All those sweet witnesses reminded me of how I’ve learned that when I’ve lost, say, my keys and it is time to walk out the door or we’re going to be late (something I hate), I can either turn into a rage monster, or I can say a quick prayer and, most of the time, find them.

Which brought me around to this that I wrote just about a year ago. I thought about how I’ve been doing (not perfectly) and then noticed that even though I may have yelled at God at some point this year and told Him I was angry with Him, and hurt, and I was having a really hard time trusting Him with my heart, He has still blessed me.

He has given me insight into why my children were struggling, how to resolve a conflict with my husband, how to build a better relationship with my brother, what to say to an inactive friend who is struggling in his own life and faith, and, of course, where to find my keys.

He has blessed me with answers to questions, helped me in my callings, kept me safe, provided me with comfort, lead to me where I could find physical healing, and helped me know that He has the people I love safely in His watchful care.

All while I have struggled to trust Him with my deepest feelings and thoughts.

God’s love is amazing.

He is waiting to help us.

This morning I read this: But ye are commanded in all things to ask of God, who giveth liberally… (D&C 46:7).

I haven’t been great at keeping the commandment, but when I have, He has given liberally. His love is obvious and abounding in my life.
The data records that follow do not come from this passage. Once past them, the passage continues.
(* ===== verification/Journal.v ===== *)
(** * Journal: the block index on disk ([store/index.rs])

    The journal file is its bytes; an append is durable when it returns, and a crash during
    one leaves a prefix of the batch.  Failures of the operating system are not modelled. *)
From S2P Require Import Prelude Uint Target Bitcoin Flags Params Header Verify Tx Signet Block Coins SkipList Queue Tree StoreReader.

(** [consensus_encode] and [deserialize] of a block header. *)
Class HeaderCodec := {
  serialize_header : Header -> bytes;
  deserialize_header : bytes -> option Header;
}.

(** A header whose fields have the width of their types. *)
Record header_wire (h : Header) : Prop := {
  wire_version : - 2 ^ 31 <= hdr_version h < 2 ^ 31;
  wire_prev : length (hdr_prev_blockhash h) = 32%nat;
  wire_root : length (hdr_merkle_root h) = 32%nat;
  wire_time : 0 <= hdr_time h <= u32_max;
  wire_bits : 0 <= hdr_bits h <= u32_max;
  wire_nonce : 0 <= hdr_nonce h <= u32_max;
}.

(** A header is eighty bytes, reads back as itself, and what reads back has its widths. *)
Class HeaderCodecLaws `{HeaderCodec} : Prop := {
  length_serialize_header h : header_wire h -> length (serialize_header h) = 80%nat;
  deserialize_serialize h : header_wire h -> deserialize_header (serialize_header h) = Some h;
  deserialize_wire bs h : deserialize_header bs = Some h -> header_wire h;
}.

Module Journal.
Definition JOURNAL_MAGIC : bytes := [x62; x6d; x67; x6f; x49; x44; x58; x01].
Definition JOURNAL_VERSION : Z := 1.
Definition FILE_HEADER_BYTES : Z := 8 + 4 + 32.
Definition BLOCK_HEADER_BYTES : Z := 80.
Definition CHECKSUM_BYTES : Z := 4.
Definition MAX_RECORD_BYTES : Z := BLOCK_HEADER_BYTES + 1 + 24 + CHECKSUM_BYTES.
Definition MIN_LIVE_RECORDS : Z := 1024.

(** The [io::Error]s this module makes. *)
Inductive JournalError :=
| Decode (e : DecodeError)
| NoHeader
| NotAnIndex
| BadVersion (version : Z)
| WrongChain (seen : bytes)
| NoMarker (marker : bytes)
| NoUndo (hash : bytes).

Inductive Persisted :=
| PAccepted
| PChecked (location : BlockLocation)
| PConnected (location : BlockLocation) (undo : UndoLocation)
| PRefused (stage : Stage.Stage).

(** [Persisted::of]. *)
Definition persisted_of (status : HeaderStatus) : option Persisted :=
  match status with
  | HeaderStatus.Genesis => None
  | HeaderStatus.HeaderAccepted
  | HeaderStatus.InvalidAncestor _
  | HeaderStatus.Invalid (Invalidity.AcceptHeader _) => Some PAccepted
  | HeaderStatus.BlockChecked location => Some (PChecked location)
  | HeaderStatus.Connected location undo => Some (PConnected location undo)
  | HeaderStatus.Invalid invalidity => Some (PRefused (Invalidity.stage invalidity))
  end.

Definition put_location (bs : bytes) (file offset len : Z) : bytes :=
  bs ++ le_bytes 4 file ++ le_bytes 4 offset ++ le_bytes 4 len.

(** [Persisted::encode]. *)
Definition encode (self : Persisted) (bs : bytes) : bytes :=
  match self with
  | PAccepted => bs ++ [x00]
  | PChecked location => put_location (bs ++ [x01]) (bl_file location) (bl_offset location) (bl_len location)
  | PConnected location undo =>
      let bs := put_location (bs ++ [x02]) (bl_file location) (bl_offset location) (bl_len location) in
      put_location bs (ul_file undo) (ul_offset undo) (ul_len undo)
  | PRefused stage => (bs ++ [x03]) ++ [zb (Stage.tag stage)]
  end.

Definition triple : reads (Z * Z * Z) := fun bs =>
  '(file, bs) ← StoreReader.u32_le bs;
  '(offset, bs) ← StoreReader.u32_le bs;
  '(len, bs) ← StoreReader.u32_le bs;
  Ok (file, offset, len, bs).

Definition block_location : reads BlockLocation := fun bs =>
  '(file, offset, len, bs) ← triple bs; Ok (mkBlockLocation file offset len, bs).

(** [Persisted::decode]. *)
Definition decode : reads Persisted := fun bs =>
  '(tag, bs) ← StoreReader.u8 bs;
  if tag =? 0 then Ok (PAccepted, bs)
  else if tag =? 1 then '(location, bs) ← block_location bs; Ok (PChecked location, bs)
  else if tag =? 2 then
    '(location, bs) ← block_location bs;
    '(file, offset, len, bs) ← triple bs;
    Ok (PConnected location (mkUndoLocation file offset len), bs)
  else if tag =? 3 then
    '(tag, bs) ← StoreReader.u8 bs;
    match Stage.of_tag tag with
    | Some stage => Ok (PRefused stage, bs)
    | None => Err (DecodeError.BadTag tag)
    end
  else Err (DecodeError.BadTag tag).

Record Loaded := mkLoaded {
  ld_records : Z;
  ld_headers : Z;
  ld_connected : Z;
  ld_torn : Z;
  ld_rejected : Z;
}.

Record Journal := mkJournal { j_file : bytes; j_records : Z }.

Definition file_header (genesis : bytes) : bytes := JOURNAL_MAGIC ++ le_bytes 4 JOURNAL_VERSION ++ genesis.

Definition verify_file_header (file genesis : bytes) : outcome JournalError unit :=
  if len file <? FILE_HEADER_BYTES then Err NoHeader
  else
    let bs := take (Z.to_nat FILE_HEADER_BYTES) file in
    '(magic, bs) ← map_err Decode (StoreReader.take 8 bs);
    if negb (bool_decide (magic = JOURNAL_MAGIC)) then Err NotAnIndex
    else
      '(version, bs) ← map_err Decode (StoreReader.u32_le bs);
      if negb (version =? JOURNAL_VERSION) then Err (BadVersion version)
      else
        '(seen, _) ← map_err Decode (StoreReader.hash bs);
        if negb (bool_decide (seen = genesis)) then Err (WrongChain seen) else Ok tt.

(** [Journal::open], on the file that is there, if any. *)
Definition open (file : option bytes) (genesis : bytes) : outcome JournalError Journal :=
  match file with
  | Some file => verify_file_header file genesis;; Ok (mkJournal file 0)
  | None => Ok (mkJournal (file_header genesis) 0)
  end.

Section journal.
Context `{HH : Hashes} `{HC : HeaderCodec} `{BC : BitcoinCrate}.

Definition checksum (payload : bytes) : bytes :=
  match slice (sha256d payload) 0 4 with Some four => four | None => [x00; x00; x00; x00] end.

Definition put_record {E} (bs : bytes) (header : Header) (status : Persisted) : outcome E bytes :=
  let payload := serialize_header header in
  assert_ (len payload =? BLOCK_HEADER_BYTES);;
  let payload := encode status payload in
  let length := default u32_max (try_from u32_max (len payload)) in
  assert_ (length <? MAX_RECORD_BYTES);;
  Ok (bs ++ le_bytes 4 length ++ payload ++ checksum payload).

(** The body of the loops of [append] and [rewrite]: one more entry, if it is written. *)
Definition put_entry {E} (tree : HeaderTree) (st : bytes * Z) (node : Z) : outcome E (bytes * Z) :=
  let '(bs, written) := st in
  entry ← entry tree node;
  match persisted_of (e_status entry) with
  | None => Ok (bs, written)
  | Some status =>
      bs ← put_record bs (e_header entry) status;
      Ok (bs, saturating_add written 1)
  end.

(** The loop of [rewrite]: what reached the temporary file, the buffer, and the count. *)
Definition rewrite_step {E} (tree : HeaderTree) (st : bytes * bytes * Z) (node : Z) : outcome E (bytes * bytes * Z) :=
  let '(file, bs, written) := st in
  entry ← entry tree node;
  match persisted_of (e_status entry) with
  | None => Ok (file, bs, written)
  | Some status =>
      bs ← put_record bs (e_header entry) status;
      let written := saturating_add written 1 in
      if 1024 * 1024 <=? len bs then Ok (file ++ bs, [], written) else Ok (file, bs, written)
  end.

Definition rewrite {E} (self : Journal) (tree : HeaderTree) : outcome E Journal :=
  genesis ← entry tree NodeId.GENESIS;
  '(file, bs, written) ← foldM (rewrite_step tree) ([], file_header (e_hash genesis), 0) (nodes tree);
  Ok (mkJournal (file ++ bs) written).

Definition rewrite_if_stale {E} (self : Journal) (tree : HeaderTree) : outcome E Journal :=
  let live := tree_len tree in
  if j_records self <=? saturating_mul (Z.max live MIN_LIVE_RECORDS) 2 then Ok self
  else rewrite self tree.

Definition append {E} (self : Journal) (dirty : list Z) (tree : HeaderTree) : outcome E (Journal * Z) :=
  '(bs, written) ← foldM (put_entry tree) ([], 0) dirty;
  if written =? 0 then Ok (self, 0)
  else
    let self := mkJournal (j_file self ++ bs) (saturating_add (j_records self) written) in
    self ← rewrite_if_stale self tree;
    Ok (self, written).

Inductive Read1 :=
| Record_ (header : Header) (status : Persisted)
| End_
| Torn (torn : Z).

Definition parse_record (payload : bytes) : outcome DecodeError Read1 :=
  '(bs, rest) ← StoreReader.take BLOCK_HEADER_BYTES payload;
  header ← match deserialize_header bs with
           | Some header => Ok header
           | None => Err (DecodeError.Truncated BLOCK_HEADER_BYTES (len bs))
           end;
  '(status, rest) ← decode rest;
  StoreReader.finish rest;;
  Ok (Record_ header status).

(** [read_exact] of so many bytes: [None] is [UnexpectedEof]. *)
Definition read_exact (count : Z) (file : bytes) : option (bytes * bytes) :=
  if count <=? len file then Some (take (Z.to_nat count) file, drop (Z.to_nat count) file) else None.

Definition read_record (file : bytes) : outcome JournalError (Read1 * bytes) :=
  match read_exact 4 file with
  | None => Ok (End_, [])
  | Some (length, file) =>
      let declared := le_val length in
      if MAX_RECORD_BYTES <=? declared then Ok (Torn declared, file)
      else
        match read_exact declared file with
        | None => Ok (Torn declared, [])
        | Some (payload, file) =>
            match read_exact CHECKSUM_BYTES file with
            | None => Ok (Torn declared, [])
            | Some (four, file) =>
                if negb (bool_decide (four = checksum payload)) then Ok (Torn declared, file)
                else
                  read ← map_err Decode (parse_record payload);
                  Ok (read, file)
            end
        end
  end.

Definition accepted {E} (tree : HeaderTree) (params : ChainParams) (now : Z) (header : Header)
    : outcome E (HeaderTree * option Z) :=
  '(tree, answer) ← accept tree header params now;
  Ok (tree, match answer with
            | inr accepted => Some (accepted_node accepted)
            | inl (AcceptError.Invalid node _) | inl (AcceptError.InvalidAncestor node _) => Some node
            | inl (AcceptError.CheckHeader _) | inl (AcceptError.UnknownParent _)
            | inl (AcceptError.TooFarInFuture _ _) | inl AcceptError.TreeFull => None
            end).

Notation Statuses := (list (option Persisted)).

Definition status_of (statuses : Statuses) (node : Z) : option Persisted :=
  match get statuses node with Some (Some status) => Some status | _ => None end.

(** [resize(len, None)] when shorter, and the assignment. *)
Definition note_status (statuses : Statuses) (node : Z) (status : Persisted) : Statuses :=
  let statuses :=
    if len statuses <=? node then statuses ++ replicate (Z.to_nat (node + 1 - len statuses)) None else statuses in
  <[Z.to_nat node := Some status]> statuses.

(** The loop of [replay].  A record is at least eight bytes, so the file's length is room
    enough. *)
Fixpoint replay_loop (room : nat) (file : bytes) (tree : HeaderTree) (params : ChainParams) (now : Z)
    (statuses : Statuses) (records : Z) : outcome JournalError (HeaderTree * Statuses * (Z * Z * Z)) :=
  match room with
  | O => Panic
  | S room =>
      '(read, file) ← read_record file;
      match read with
      | End_ => Ok (tree, statuses, (records, 0, 0))
      | Torn torn => Ok (tree, statuses, (records, torn, 0))
      | Record_ header status =>
          let records := saturating_add records 1 in
          '(tree, node) ← accepted tree params now header;
          match node with
          | None => Ok (tree, statuses, (records, 0, 1))
          | Some node => replay_loop room file tree params now (note_status statuses node status) records
          end
      end
  end.

Definition replay (self : Journal) (tree : HeaderTree) (params : ChainParams) (now : Z)
    : outcome JournalError (Journal * HeaderTree * Statuses * (Z * Z * Z)) :=
  match read_exact FILE_HEADER_BYTES (j_file self) with
  | None => Err NoHeader
  | Some (_, file) =>
      '(tree, statuses, report) ← replay_loop (S (length file)) file tree params now [] 0;
      assert_ (len statuses <=? tree_len tree);;
      Ok (mkJournal (j_file self) report.1.1, tree, statuses, report)
  end.

Definition apply_step {E} (statuses : Statuses) (tree : HeaderTree) (node : Z) : outcome E HeaderTree :=
  match status_of statuses node with
  | None => Ok tree
  | Some status =>
      e ← entry tree node;
      if HeaderStatus.is_terminal (e_status e) || match e_status e with HeaderStatus.Genesis => true | _ => false end
      then Ok tree
      else
        match status with
        | PAccepted => Ok tree
        | PChecked location | PConnected location _ => block_checked tree node location
        | PRefused stage => invalidate tree node (Invalidity.Reloaded stage)
        end
  end.

(** [apply]. *)
Definition apply_statuses {E} (tree : HeaderTree) (statuses : Statuses) : outcome E HeaderTree :=
  foldM (apply_step statuses) tree (nodes tree).

(** The walk of [connect_to_marker] from the marker to genesis; parents come first in the
    arena, so its length is room enough. *)
Fixpoint path_to {E} (room : nat) (tree : HeaderTree) (walk : Z) (path : list Z) : outcome E (list Z) :=
  match room with
  | O => Panic
  | S room =>
      if walk =? NodeId.GENESIS then Ok path
      else
        e ← entry tree walk;
        match e_parent e with
        | Some parent => path_to room tree parent (walk :: path)
        | None => Ok (walk :: path)
        end
  end.

Definition connect_step (statuses : Statuses) (tree : HeaderTree) (node : Z) : outcome JournalError HeaderTree :=
  e ← entry tree node;
  match status_of statuses node with
  | Some (PConnected _ undo) => connected tree node undo
  | _ => Err (NoUndo (e_hash e))
  end.

Definition connect_to_marker (tree : HeaderTree) (statuses : Statuses) (marker : bytes)
    : outcome JournalError (HeaderTree * Z) :=
  match node_of tree marker with
  | None => Err (NoMarker marker)
  | Some target =>
      path ← path_to (S (length (t_entries tree))) tree target [];
      tree ← foldM (connect_step statuses) tree path;
      Ok (tree, len path)
  end.

Definition load (self : Journal) (tree : HeaderTree) (params : ChainParams) (now : Z) (marker : bytes)
    : outcome JournalError (Journal * HeaderTree * Loaded) :=
  '(self, tree, statuses, report) ← replay self tree params now;
  tree ← apply_statuses tree statuses;
  '(tree, connected) ← connect_to_marker tree statuses marker;
  let headers := tree_len tree in
  tree ← clear_dirty tree;
  Ok (self, tree, mkLoaded report.1.1 headers connected report.1.2 report.2).

End journal.
End Journal.
(* ===== verification/Schedule.v ===== *)
(** * Schedule: what is asked of whom, and what happens when no answer comes
    ([download/mod.rs], [download/timeouts.rs])

    The schedule runs on the chain thread and acts on the table of connections it shares with
    the readers; [Node] is what it sees of both.  One call is one step: the readers' steps come
    between calls.  Instants and durations are in nanoseconds. *)
From S2P Require Import Prelude Uint Target Bitcoin Flags Params Header Verify Tx Signet Block Coins SkipList Queue Tree Message Wire PeerQueues Slots Locator Window.

Definition HEADERS_RESPONSE_TIME : Z := secs 120.
Definition MAX_TIP_AGE : Z := secs (24 * 3600).
Definition STALE_CHECK_INTERVAL : Z := secs (10 * 60).
Definition MINIMUM_CONNECT_TIME : Z := secs 30.
Definition STALE_TIP_SPACINGS : Z := 3.
Definition MAX_UNSTORED_BLOCKS : Z := 1024.
Definition MAX_DELIVERED_BLOCKS : Z := MAX_UNSTORED_BLOCKS + PEER_SLOTS * MAX_BLOCKS_IN_FLIGHT.

(** [Duration::MAX] and the last instant of a signed 64-bit clock. *)
Definition duration_max : Z := secs u64_max + 999999999.
Definition duration_mul (d by_ : Z) : Z := Z.min duration_max (d * by_).
(** [d * by], which panics when it overflows. *)
Definition duration_times {E} (d by_ : Z) : outcome E Z := if d * by_ <=? duration_max then Ok (d * by_) else Panic.
Definition instant_max : Z := secs (2 ^ 63 - 1) + 999999999.
(** [now.checked_add(d).unwrap_or(now)]. *)
Definition instant_add (now d : Z) : Z := if now + d <=? instant_max then now + d else now.
(** [later.duration_since(earlier)] saturates at zero. *)
Definition duration_since (later earlier : Z) : Z := saturating_sub later earlier.

(** ** [download/timeouts.rs] *)

Definition STALLING_TIMEOUT_DEFAULT : Z := secs 2.
Definition STALLING_TIMEOUT_MAX : Z := secs 64.
Definition DECAY_NUMERATOR : Z := 85.
Definition DECAY_DENOMINATOR : Z := 100.
Definition DOWNLOAD_TIMEOUT_BASE : Z := 1.
Definition DOWNLOAD_TIMEOUT_PER_PEER_HALVES : Z := 1.

(** A [StallTimeout] is its current duration. *)
Module StallTimeout.
Definition new : Z := STALLING_TIMEOUT_DEFAULT.
Definition get {E} (self : Z) : outcome E Z :=
  assert_ (STALLING_TIMEOUT_DEFAULT <=? self);;
  assert_ (self <=? STALLING_TIMEOUT_MAX);;
  Ok self.
Definition doubled (self : Z) : Z :=
  Z.max (Z.min (duration_mul self 2) STALLING_TIMEOUT_MAX) STALLING_TIMEOUT_DEFAULT.
Definition decay (self : Z) : Z :=
  let millis := default u32_max (try_from u32_max (self / 1000000)) in
  let decayed := saturating_mul32 millis DECAY_NUMERATOR / DECAY_DENOMINATOR in
  Z.max (decayed * 1000000) STALLING_TIMEOUT_DEFAULT.
End StallTimeout.

Definition download_timeout {E} (spacing others_downloading : Z) : outcome E Z :=
  assert_ (negb (spacing =? 0));;
  let others := default u32_max (try_from u32_max others_downloading) in
  let halves := saturating_add32 (saturating_mul32 DOWNLOAD_TIMEOUT_BASE 2)
                  (saturating_mul32 others DOWNLOAD_TIMEOUT_PER_PEER_HALVES) in
  Ok (duration_mul spacing halves / 2).

(** ** The schedule *)

Record Schedule := mkSchedule {
  sc_peers : list PeerDownload;
  sc_in_flight : gmap bytes InFlight;
  sc_delivered : gset bytes;
  sc_stalling : Z;
  sc_spacing : Z;
  sc_minimum_chain_work : bytes;
  sc_initial_block_download : bool;
  sc_tip_height : Z;
  sc_tip_advanced_at : Z;
  sc_stale_checked_at : Z;
  sc_requested : Z;
  sc_received : Z;
}.

(** What the chain thread sees: the shared table, its schedule and its tree. *)
Record Node := mkNode { nd_slots : PeerSlots; nd_schedule : Schedule; nd_tree : HeaderTree }.
(** What the clocks read: [Instant::now()] and [node_time()]. *)
Record Clock := mkClock { ck_now : Z; ck_time : Z }.

Definition with_slots (n : Node) (slots : PeerSlots) : Node := mkNode slots (nd_schedule n) (nd_tree n).
Definition with_schedule (n : Node) (schedule : Schedule) : Node := mkNode (nd_slots n) schedule (nd_tree n).
Definition with_tree (n : Node) (tree : HeaderTree) : Node := mkNode (nd_slots n) (nd_schedule n) tree.

Record HeadersReceived := mkHeadersReceived { hr_count : Z; hr_last : option Z; hr_unconnecting : bool }.

Definition best_header_is_recent {E} (tree : HeaderTree) (time : Z) : outcome E bool :=
  best ← entry tree (t_best_header tree);
  let age := saturating_sub time (hdr_time (e_header best)) in
  Ok (age <=? MAX_TIP_AGE / secs 1).

Definition preferred_download_peers (slots : PeerSlots) : Z := PeerSlots.occupied slots Outbound.

Module Schedule.
Implicit Types (self : Schedule).

Definition with_peers self (peers : list PeerDownload) : Schedule :=
  mkSchedule peers (sc_in_flight self) (sc_delivered self) (sc_stalling self) (sc_spacing self)
    (sc_minimum_chain_work self) (sc_initial_block_download self) (sc_tip_height self) (sc_tip_advanced_at self)
    (sc_stale_checked_at self) (sc_requested self) (sc_received self).
Definition with_in_flight self (in_flight : gmap bytes InFlight) : Schedule :=
  mkSchedule (sc_peers self) in_flight (sc_delivered self) (sc_stalling self) (sc_spacing self)
    (sc_minimum_chain_work self) (sc_initial_block_download self) (sc_tip_height self) (sc_tip_advanced_at self)
    (sc_stale_checked_at self) (sc_requested self) (sc_received self).
Definition with_stalling self (stalling : Z) : Schedule :=
  mkSchedule (sc_peers self) (sc_in_flight self) (sc_delivered self) stalling (sc_spacing self)
    (sc_minimum_chain_work self) (sc_initial_block_download self) (sc_tip_height self) (sc_tip_advanced_at self)
    (sc_stale_checked_at self) (sc_requested self) (sc_received self).
Definition caught_up self : Schedule :=
  mkSchedule (sc_peers self) (sc_in_flight self) (sc_delivered self) (sc_stalling self) (sc_spacing self)
    (sc_minimum_chain_work self) false (sc_tip_height self) (sc_tip_advanced_at self)
    (sc_stale_checked_at self) (sc_requested self) (sc_received self).
Definition with_tip self (height now : Z) : Schedule :=
  mkSchedule (sc_peers self) (sc_in_flight self) (sc_delivered self) (sc_stalling self) (sc_spacing self)
    (sc_minimum_chain_work self) (sc_initial_block_download self) height now
    (sc_stale_checked_at self) (sc_requested self) (sc_received self).
Definition with_stale_checked self (now : Z) : Schedule :=
  mkSchedule (sc_peers self) (sc_in_flight self) (sc_delivered self) (sc_stalling self) (sc_spacing self)
    (sc_minimum_chain_work self) (sc_initial_block_download self) (sc_tip_height self) (sc_tip_advanced_at self)
    now (sc_requested self) (sc_received self).
Definition with_requested self (requested : Z) : Schedule :=
  mkSchedule (sc_peers self) (sc_in_flight self) (sc_delivered self) (sc_stalling self) (sc_spacing self)
    (sc_minimum_chain_work self) (sc_initial_block_download self) (sc_tip_height self) (sc_tip_advanced_at self)
    (sc_stale_checked_at self) requested (sc_received self).
(** One more block received, that has nowhere yet to be kept. *)
Definition with_delivered self (hash : bytes) : Schedule :=
  mkSchedule (sc_peers self) (sc_in_flight self) ({[hash]} ∪ sc_delivered self) (sc_stalling self) (sc_spacing self)
    (sc_minimum_chain_work self) (sc_initial_block_download self) (sc_tip_height self) (sc_tip_advanced_at self)
    (sc_stale_checked_at self) (sc_requested self) (saturating_add (sc_received self) 1).

Section schedule.
Context {E : Type} `{P2p}.
Context (magic : bytes) (params : ChainParams) (minimum_chain_work : bytes).

Definition new (now : Z) : Schedule :=
  let spacing := default 600 (try_from u64_max (pow_target_spacing params)) in
  mkSchedule (repeat PeerDownload.default (Z.to_nat PEER_SLOTS)) ∅ ∅ StallTimeout.new (secs (Z.max spacing 1))
    minimum_chain_work true Height.GENESIS now now 0 0.

Definition blocks_in_flight self : Z := Z.of_nat (size (sc_in_flight self)).
Definition is_initial_block_download self : bool := sc_initial_block_download self.

Definition peer_row self (index : Z) : outcome E PeerDownload := expect (get (sc_peers self) index).
Definition set_row self (index : Z) (row : PeerDownload) : Schedule :=
  with_peers self (<[Z.to_nat index := row]> (sc_peers self)).

Definition describes self (index : Z) (since : option Z) : outcome E bool :=
  row ← peer_row self index; Ok (PeerDownload.describes row since).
I truly used to have a very open and trusting friendship with my Heavenly Father, and while my heart is not yet fully healed, it is getting better. My friendship with Him is incredibly important, and I know He’s just waiting on me.

And I’m working on it.


Looking Back

Today marks the 4th anniversary of my second dad’s death. I though I’d share something I wrote on my family blog back then. It’s from 2013.

About Lloyd

It’s been five months. We’ve celebrated three holidays and two birthdays without Grandpa and I guess it’s about time I put down my thoughts.

When we first found out Lloyd had leukemia, I spent the day in tears. It was too much to take in. We had a family meeting scheduled with the doctor for that afternoon, and my father-in-law was in surgery that day to get a hiatal hernia fixed. Norm had a hole in his diaphragm fixed a few years ago and it had retorn and 30 percent of his stomach was in his chest cavity. The doctors were concerned it would be a very difficult surgery because there had already been a repair and things were pretty tight. They were almost positive they’d have to open him up instead of fixing it laparoscopically. He called me after he was out of surgery to tell me he’d been the recipient of a miracle. There was no hole in the diaphragm when they went in, despite very extensive CT and MRI scans. He had it confirmed to him that he had been blessed by the power of the priesthood.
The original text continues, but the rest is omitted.